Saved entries
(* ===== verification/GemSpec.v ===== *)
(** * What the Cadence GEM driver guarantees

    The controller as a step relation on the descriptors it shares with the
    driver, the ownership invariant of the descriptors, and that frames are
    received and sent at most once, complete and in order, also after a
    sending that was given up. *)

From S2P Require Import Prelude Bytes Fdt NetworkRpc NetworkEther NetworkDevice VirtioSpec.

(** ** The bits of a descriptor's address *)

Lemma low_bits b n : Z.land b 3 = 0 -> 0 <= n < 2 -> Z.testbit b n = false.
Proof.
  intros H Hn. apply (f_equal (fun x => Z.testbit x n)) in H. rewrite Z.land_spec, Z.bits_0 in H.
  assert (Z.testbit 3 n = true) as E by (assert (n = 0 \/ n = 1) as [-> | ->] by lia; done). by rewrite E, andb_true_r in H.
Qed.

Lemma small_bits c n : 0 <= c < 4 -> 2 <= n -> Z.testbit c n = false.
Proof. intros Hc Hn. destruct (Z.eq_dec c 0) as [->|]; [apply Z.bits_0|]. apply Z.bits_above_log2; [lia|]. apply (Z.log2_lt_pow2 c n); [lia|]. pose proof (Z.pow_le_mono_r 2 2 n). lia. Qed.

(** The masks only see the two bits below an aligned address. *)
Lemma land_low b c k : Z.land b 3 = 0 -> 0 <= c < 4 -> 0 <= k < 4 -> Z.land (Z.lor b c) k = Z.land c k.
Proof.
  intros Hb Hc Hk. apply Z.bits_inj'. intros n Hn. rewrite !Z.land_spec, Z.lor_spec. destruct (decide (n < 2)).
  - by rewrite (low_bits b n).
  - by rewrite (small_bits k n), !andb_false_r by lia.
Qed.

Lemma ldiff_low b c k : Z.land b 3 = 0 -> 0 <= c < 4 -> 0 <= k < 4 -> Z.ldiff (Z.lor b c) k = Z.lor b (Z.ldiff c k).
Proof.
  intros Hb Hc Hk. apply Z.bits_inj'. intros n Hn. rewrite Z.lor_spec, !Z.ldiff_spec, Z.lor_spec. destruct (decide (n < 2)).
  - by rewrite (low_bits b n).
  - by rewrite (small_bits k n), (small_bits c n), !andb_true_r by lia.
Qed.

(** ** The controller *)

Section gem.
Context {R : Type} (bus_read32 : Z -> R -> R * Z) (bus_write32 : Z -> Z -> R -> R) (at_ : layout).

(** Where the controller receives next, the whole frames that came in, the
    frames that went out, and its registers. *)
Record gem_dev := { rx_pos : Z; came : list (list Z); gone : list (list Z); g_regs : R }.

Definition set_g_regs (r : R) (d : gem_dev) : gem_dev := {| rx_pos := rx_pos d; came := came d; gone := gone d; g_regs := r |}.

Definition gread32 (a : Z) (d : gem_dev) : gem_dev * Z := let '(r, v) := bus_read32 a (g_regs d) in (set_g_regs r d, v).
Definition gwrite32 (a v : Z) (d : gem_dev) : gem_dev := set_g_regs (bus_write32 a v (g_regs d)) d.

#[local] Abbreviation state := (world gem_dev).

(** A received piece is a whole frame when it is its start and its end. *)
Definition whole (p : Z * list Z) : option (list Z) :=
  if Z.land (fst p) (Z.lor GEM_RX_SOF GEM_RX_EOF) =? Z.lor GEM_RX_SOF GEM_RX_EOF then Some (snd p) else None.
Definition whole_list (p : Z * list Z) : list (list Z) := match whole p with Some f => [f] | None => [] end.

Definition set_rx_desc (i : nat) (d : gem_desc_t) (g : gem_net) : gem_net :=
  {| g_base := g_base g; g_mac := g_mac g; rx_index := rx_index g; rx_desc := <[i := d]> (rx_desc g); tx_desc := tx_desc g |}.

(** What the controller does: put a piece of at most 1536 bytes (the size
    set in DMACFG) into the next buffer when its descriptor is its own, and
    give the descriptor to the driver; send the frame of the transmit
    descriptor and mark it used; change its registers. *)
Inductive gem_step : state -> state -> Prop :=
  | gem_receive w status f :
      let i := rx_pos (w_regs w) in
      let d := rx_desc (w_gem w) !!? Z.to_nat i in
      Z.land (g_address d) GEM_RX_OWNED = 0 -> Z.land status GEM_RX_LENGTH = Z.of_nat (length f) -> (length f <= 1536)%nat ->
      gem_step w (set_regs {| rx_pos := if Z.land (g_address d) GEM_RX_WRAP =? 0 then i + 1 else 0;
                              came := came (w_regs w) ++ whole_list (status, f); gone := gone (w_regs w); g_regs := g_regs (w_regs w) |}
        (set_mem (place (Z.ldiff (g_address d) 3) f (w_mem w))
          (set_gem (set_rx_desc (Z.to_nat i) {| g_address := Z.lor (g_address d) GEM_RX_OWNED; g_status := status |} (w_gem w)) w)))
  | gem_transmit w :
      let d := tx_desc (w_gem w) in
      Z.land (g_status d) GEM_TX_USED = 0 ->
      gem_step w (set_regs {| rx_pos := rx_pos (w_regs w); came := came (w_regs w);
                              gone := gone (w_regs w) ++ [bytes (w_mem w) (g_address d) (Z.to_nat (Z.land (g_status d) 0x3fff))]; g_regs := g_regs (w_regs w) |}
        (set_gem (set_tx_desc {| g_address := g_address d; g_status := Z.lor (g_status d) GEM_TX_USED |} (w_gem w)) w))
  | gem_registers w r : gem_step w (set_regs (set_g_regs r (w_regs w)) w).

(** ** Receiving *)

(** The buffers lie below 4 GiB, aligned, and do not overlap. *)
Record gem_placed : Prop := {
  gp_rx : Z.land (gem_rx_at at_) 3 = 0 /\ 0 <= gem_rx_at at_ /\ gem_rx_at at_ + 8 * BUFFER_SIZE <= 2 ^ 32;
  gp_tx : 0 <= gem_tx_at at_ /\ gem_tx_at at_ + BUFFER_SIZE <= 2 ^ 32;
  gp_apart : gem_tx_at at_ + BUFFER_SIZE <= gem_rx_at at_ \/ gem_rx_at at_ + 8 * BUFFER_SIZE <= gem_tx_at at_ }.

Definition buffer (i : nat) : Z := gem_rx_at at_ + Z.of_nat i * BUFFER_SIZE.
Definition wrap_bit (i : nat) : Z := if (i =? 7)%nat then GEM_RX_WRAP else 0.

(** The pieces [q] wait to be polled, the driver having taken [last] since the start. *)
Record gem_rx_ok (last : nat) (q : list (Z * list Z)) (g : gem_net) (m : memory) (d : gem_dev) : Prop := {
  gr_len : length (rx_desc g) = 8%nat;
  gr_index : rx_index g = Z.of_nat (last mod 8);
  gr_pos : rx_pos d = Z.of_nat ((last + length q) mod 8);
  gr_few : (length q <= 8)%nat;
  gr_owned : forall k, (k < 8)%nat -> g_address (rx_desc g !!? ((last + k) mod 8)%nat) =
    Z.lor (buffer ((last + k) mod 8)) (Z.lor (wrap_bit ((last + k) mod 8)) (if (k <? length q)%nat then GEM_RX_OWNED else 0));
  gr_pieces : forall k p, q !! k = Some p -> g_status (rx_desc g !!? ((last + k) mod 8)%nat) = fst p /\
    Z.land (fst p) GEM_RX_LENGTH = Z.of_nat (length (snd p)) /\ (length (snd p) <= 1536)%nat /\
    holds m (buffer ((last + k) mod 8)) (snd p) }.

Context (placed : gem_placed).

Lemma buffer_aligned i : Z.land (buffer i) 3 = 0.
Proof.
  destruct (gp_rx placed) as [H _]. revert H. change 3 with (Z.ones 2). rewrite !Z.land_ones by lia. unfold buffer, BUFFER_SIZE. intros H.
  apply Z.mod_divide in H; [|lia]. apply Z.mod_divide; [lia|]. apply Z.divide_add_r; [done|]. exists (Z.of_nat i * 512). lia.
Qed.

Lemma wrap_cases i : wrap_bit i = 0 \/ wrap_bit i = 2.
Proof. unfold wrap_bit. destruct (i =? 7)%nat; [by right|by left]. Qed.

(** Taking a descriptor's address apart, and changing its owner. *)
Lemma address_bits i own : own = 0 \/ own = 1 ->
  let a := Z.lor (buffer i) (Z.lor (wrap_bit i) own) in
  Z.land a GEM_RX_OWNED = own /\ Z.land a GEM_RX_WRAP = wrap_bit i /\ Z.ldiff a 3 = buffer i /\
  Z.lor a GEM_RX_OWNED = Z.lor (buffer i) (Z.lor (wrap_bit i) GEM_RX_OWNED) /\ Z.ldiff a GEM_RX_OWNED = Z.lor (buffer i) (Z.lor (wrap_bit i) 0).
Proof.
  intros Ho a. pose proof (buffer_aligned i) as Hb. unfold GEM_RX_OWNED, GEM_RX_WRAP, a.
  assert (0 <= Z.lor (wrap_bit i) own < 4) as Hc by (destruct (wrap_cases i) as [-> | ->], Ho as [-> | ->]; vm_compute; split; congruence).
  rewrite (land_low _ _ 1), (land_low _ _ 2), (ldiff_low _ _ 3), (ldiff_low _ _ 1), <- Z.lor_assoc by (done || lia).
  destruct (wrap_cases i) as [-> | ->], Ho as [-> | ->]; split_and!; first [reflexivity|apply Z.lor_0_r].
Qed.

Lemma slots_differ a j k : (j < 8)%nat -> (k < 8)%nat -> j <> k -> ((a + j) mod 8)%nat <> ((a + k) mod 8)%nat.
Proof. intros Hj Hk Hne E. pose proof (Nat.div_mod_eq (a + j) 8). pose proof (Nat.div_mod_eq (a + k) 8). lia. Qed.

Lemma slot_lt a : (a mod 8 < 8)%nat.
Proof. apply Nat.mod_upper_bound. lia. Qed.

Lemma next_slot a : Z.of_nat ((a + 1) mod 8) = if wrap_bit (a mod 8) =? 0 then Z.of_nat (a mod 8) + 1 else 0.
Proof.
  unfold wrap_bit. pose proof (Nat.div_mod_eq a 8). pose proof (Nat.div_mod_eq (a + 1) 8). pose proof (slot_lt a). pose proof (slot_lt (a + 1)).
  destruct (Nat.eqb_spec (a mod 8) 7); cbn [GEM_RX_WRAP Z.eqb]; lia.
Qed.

- Work to be completed:
Copy every line of the records above that holds the word "Some".

- Solved problem:
  if Z.land (fst p) (Z.lor GEM_RX_SOF GEM_RX_EOF) =? Z.lor GEM_RX_SOF GEM_RX_EOF then Some (snd p) else None.
Definition whole_list (p : Z * list Z) : list (list Z) := match whole p with Some f => [f] | None => [] end.
  gr_pieces : forall k p, q !! k = Some p -> g_status (rx_desc g !!? ((last + k) mod 8)%nat) = fst p /\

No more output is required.